Vietnam.vn - Nền tảng quảng bá Việt Nam

Israel dan Lebanon sepakat untuk menerapkan gencatan senjata.

VTV.vn - Israel dan Lebanon sepakat untuk menerapkan gencatan senjata pada tanggal 3 Juni setelah pembicaraan yang dipimpin oleh AS di Washington.

Đài truyền hình Việt NamĐài truyền hình Việt Nam04/06/2026

(Ảnh: AP)

(Foto: AP)

Israel dan Lebanon telah menyepakati gencatan senjata setelah berminggu-minggu pertempuran sengit antara pasukan Tel Aviv dan Hizbullah di Lebanon selatan, yang mengancam negosiasi yang lebih luas antara AS dan Iran untuk mengakhiri konflik tersebut. Langkah ini telah meningkatkan harapan akan kesepakatan yang lebih luas untuk mengakhiri konflik yang semakin memanas di Timur Tengah.

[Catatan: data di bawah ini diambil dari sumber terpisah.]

(** * CCA supply schedule: the schedule generator of [server.py]

    A shallow embedding of the two pure functions of the supply-schedule
    server, [calculate_block_durations] and [generate_schedule], and of the
    tool entry point [call_tool] that validates a request and reports errors.

    Python [int] is [Z]; Python [float] is the primitive binary64 [float];
    a raised exception is the [Raise] case of [result].  The C library's
    [pow], which CPython calls for [**] on floats, is not part of the
    repository: every function takes it as the parameter [libm_pow]. *)

From Stdlib Require Import ZArith List Lia Bool String Floats.
Import ListNotations.
Local Open Scope Z_scope.

(** ** Exceptions *)

Inductive exn : Type :=
| ZeroDivisionError
| OverflowError
| ValueError
| TypeError
| IndexError
| ValidationError.

Inductive result (A : Type) : Type :=
| Ok : A -> result A
| Raise : exn -> result A.

Arguments Ok {A} _.
Arguments Raise {A} _.

Definition bind {A B : Type} (r : result A) (k : A -> result B) : result B :=
  match r with
  | Ok a => k a
  | Raise e => Raise e
  end.

Notation "x <- c ;; k" := (bind c (fun x => k))
  (at level 61, c at next level, right associativity).

Definition fmap {A B : Type} (f : A -> B) (r : result A) : result B :=
  x <- r ;; Ok (f x).

(** A [for] loop whose body may raise: the state is threaded through the
    elements in order and the first exception ends the loop. *)
Fixpoint for_each {A S : Type} (body : S -> A -> result S) (l : list A) (s : S)
  : result S :=
  match l with
  | [] => Ok s
  | a :: l' => s' <- body s a ;; for_each body l' s'
  end.

(** [range(n)]: empty when [n <= 0]. *)
Definition range (n : Z) : list Z := map Z.of_nat (seq 0 (Z.to_nat n)).

Definition sum (l : list Z) : Z := fold_right Z.add 0 l.

(** ** Python's float operations on binary64 *)

Module PyFloat.

(** An integer as an exact, not yet rounded, binary number. *)
Definition exact (n : Z) : spec_float :=
  match n with
  | Z0 => S754_zero false
  | Zpos m => S754_finite false m 0
  | Zneg m => S754_finite true m 0
  end.

Definition checked (x : spec_float) : result float :=
  match x with
  | S754_infinity _ => Raise OverflowError
  | _ => Ok (SF2Prim x)
  end.

(** [float(n)]: the nearest binary64, ties to even; too large an integer
    raises [OverflowError]. *)
Definition of_int (n : Z) : result float :=
  checked (binary_normalize prec emax n 0 false).

(** [a / b] on two integers: the correctly rounded quotient. *)
Definition int_truediv (a b : Z) : result float :=
  if b =? 0 then Raise ZeroDivisionError
  else checked (SFdiv prec emax (exact a) (exact b)).

(** [x / y] on two floats. *)
Definition truediv (x y : float) : result float :=
  if (y =? 0)%float then Raise ZeroDivisionError else Ok (x / y)%float.

(** The nearest integer to [m / 2^k], ties to the even one. *)
Definition round_half_even (m k : Z) : Z :=
  let q := m / 2 ^ k in
  let r := m mod 2 ^ k in
  let h := 2 ^ (k - 1) in
  if r <? h then q
  else if h <? r then q + 1
  else if Z.even q then q else q + 1.

(** [round(x)] with one argument: an [int], ties to even. *)
Definition round (x : float) : result Z :=
  match Prim2SF x with
  | S754_nan => Raise ValueError
  | S754_infinity _ => Raise OverflowError
  | S754_zero _ => Ok 0
  | S754_finite s m e =>
      Ok (cond_Zopp s (if 0 <=? e then Zpos m * 2 ^ e
                       else round_half_even (Zpos m) (- e)))
  end.

Definition is_integer (x : float) : bool :=
  match Prim2SF x with
  | S754_zero _ => true
  | S754_finite _ m e => (0 <=? e) || (Zpos m mod 2 ^ (- e) =? 0)
  | _ => false
  end.

Definition is_odd_integer (x : float) : bool :=
  match Prim2SF x with
  | S754_finite _ m e =>
      if 0 <? e then false
      else (Zpos m mod 2 ^ (- e) =? 0) && Z.odd (Zpos m / 2 ^ (- e))
  | _ => false
  end.

Section Pow.
Variable libm_pow : float -> float -> float.

(** [v ** w] as CPython's [float_pow] computes it: the special cases are
    settled first and the rest is handed to the C library. A negative
    base with a fractional exponent gives a [complex], which none of the
    callers below can round or compare: it is the [TypeError] case. *)
Definition pow (v w : float) : result float :=
  if (w =? 0)%float then Ok 1%float
  else if is_nan v then Ok v
  else if is_nan w then Ok (if (v =? 1)%float then 1%float else w)
  else if is_infinity w then
    if (abs v =? 1)%float then Ok 1%float
    else if Bool.eqb (0 <? w)%float (1 <? abs v)%float then Ok (abs w)
    else Ok 0%float
  else if is_infinity v then
    if (0 <? w)%float
    then Ok (if is_odd_integer w then v else abs v)
    else Ok (if is_odd_integer w && get_sign v then neg_zero else 0%float)
  else if (v =? 0)%float then
    if (w <? 0)%float then Raise ZeroDivisionError
    else Ok (if is_odd_integer w then v else 0%float)
  else if (v <? 0)%float && negb (is_integer w) then Raise TypeError
  else
    let negate_result := (v <? 0)%float && is_odd_integer w in
    let iv := abs v in
    if (iv =? 1)%float
    then Ok (if negate_result then (-1)%float else 1%float)
    else
      let ix := libm_pow iv w in
      if is_infinity ix then Raise OverflowError
      else if is_nan ix then Raise ValueError
      else Ok (if negate_result then (- ix)%float else ix).
End Pow.

End PyFloat.

(** ** A reference [pow]

    The nearest binary64 to [x ^ y] for a finite [x > 0] and a finite [y]:
    an exact power for a small positive integer exponent, and
    [exp (y * ln x)] evaluated in fixed point with [bits] fractional bits
    otherwise.  It stands for the C library wherever a concrete run of the
    program is evaluated. *)

Module Libm.

Definition bits : Z := 192.

Definition fx_mul (a b : Z) : Z := Z.shiftr (a * b) bits.
Definition fx_div (a b : Z) : Z := Z.shiftl a bits / b.

(** [z + z^3/3 + z^5/5 + ...], [term] being the current odd power. *)
Fixpoint atanh_series (fuel : nat) (z2 term k acc : Z) : Z :=
  match fuel with
  | O => acc
  | S fuel' =>
      atanh_series fuel' z2 (fx_mul term z2) (k + 2) (acc + term / k)
  end.

Definition atanh (z : Z) : Z := atanh_series 70 (fx_mul z z) z 1 0.

(** [ln u] for [u] in [[1, 2]]: [2 atanh ((u - 1) / (u + 1))]. *)
Definition ln_mantissa (u : Z) : Z :=
  2 * atanh (fx_div (u - 2 ^ bits) (u + 2 ^ bits)).

Definition ln2 : Z := Eval vm_compute in ln_mantissa (2 * 2 ^ bits).

(** [1 + r + r^2/2! + ...] for [r] in [[0, ln 2)]. *)
Fixpoint exp_series (fuel : nat) (r term j acc : Z) : Z :=
  match fuel with
  | O => acc
  | S fuel' => exp_series fuel' r (fx_mul term r / j) (j + 1) (acc + term)
  end.

Definition exp_fraction (r : Z) : Z := exp_series 60 r (2 ^ bits) 1 0.

(** [ln (m * 2^e)] in fixed point. *)
Definition ln_pos (m : positive) (e : Z) : Z :=
  let d := Zdigits2 (Zpos m) in
  ln_mantissa (Zpos m * 2 ^ bits / 2 ^ (d - 1)) + (e + d - 1) * ln2.

Definition scale (a e : Z) : Z := if 0 <=? e then a * 2 ^ e else a / 2 ^ (- e).

Definition exp_log (mx : positive) (ex : Z) (sy : bool) (my : positive) (ey : Z)
  : spec_float :=
  let w := cond_Zopp sy (scale (ln_pos mx ex * Zpos my) ey) in
  let k := w / ln2 in
  if 1100 <? k then S754_infinity false
  else if k <? -1200 then S754_zero false
  else binary_normalize prec emax (exp_fraction (w - k * ln2)) (k - bits) false.

Definition small_integer (sy : bool) (my : positive) (ey : Z) : option Z :=
  if sy then None
  else if (0 <=? ey) && (ey <=? 6) && (Zpos my * 2 ^ ey <=? 64)
  then Some (Zpos my * 2 ^ ey)
  else if (ey <? 0) && (Zpos my mod 2 ^ (- ey) =? 0) && (Zpos my / 2 ^ (- ey) <=? 64)
  then Some (Zpos my / 2 ^ (- ey))
  else None.

Definition pow (x y : float) : float :=
  match Prim2SF x, Prim2SF y with
  | S754_finite false mx ex, S754_finite sy my ey =>
      SF2Prim
        match small_integer sy my ey with
        | Some n => binary_normalize prec emax (Zpos mx ^ n) (ex * n) false
        | None => exp_log mx ex sy my ey
        end
  | _, _ => nan
  end.

End Libm.

(** ** The module constants *)

(** Target total supply in mps units. *)
Definition TOTAL_TARGET : Z := 10000000.

(** Number of segments for the first 70% of supply. *)
Definition NUM_SEGMENTS : Z := 10.

(** Exponential growth factor: the binary64 nearest to 1.2. *)
Definition GROWTH_EXPONENT : float := 0x1.3333333333333p+0%float.

(** The front share: the binary64 nearest to 0.7. *)
Definition FRONT_SHARE : float := 0x1.6666666666666p-1%float.

(** One entry of the schedule, the dict [{"mps": _, "blockDelta": _}]. *)
Record Phase : Type := { mps : Z; blockDelta : Z }.

(** ** List cells addressed from the end *)

(** [l[-1]] as a value. *)
Definition get_last (l : list Z) : result Z :=
  match l with
  | [] => Raise IndexError
  | _ => Ok (last l 0)
  end.

(** [l[-1] = v]. *)
Definition set_last (l : list Z) (v : Z) : result (list Z) :=
  match l with
  | [] => Raise IndexError
  | _ => Ok (removelast l ++ [v])
  end.

(** ** The schedule generator *)

Section Schedule.

Variable libm_pow : float -> float -> float.

Local Notation "v ** w" := (PyFloat.pow libm_pow v w) (at level 30).

(** The float duration of segment [i], before rounding. *)
Definition raw_duration (b0 growth_factor : float) (i : Z) : result float :=
  fi <- PyFloat.of_int i ;;
  g <- growth_factor ** fi ;;
  Ok (b0 * g)%float.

Menurut pernyataan bersama yang dikeluarkan oleh pemerintah Israel, Lebanon, dan AS, perjanjian gencatan senjata yang dimediasi AS mengharuskan Hizbullah untuk sepenuhnya menghentikan serangan dan penembakan terhadap Israel serta menarik diri dari wilayah luas di Lebanon selatan. Berdasarkan perjanjian ini, Israel tidak akan terlibat langsung dalam konflik dengan angkatan bersenjata Lebanon.

Kedua pihak juga sepakat untuk membentuk "zona percontohan," di mana tentara Lebanon akan mengendalikan wilayah tersebut untuk menghilangkan keberadaan pasukan bersenjata non-negara.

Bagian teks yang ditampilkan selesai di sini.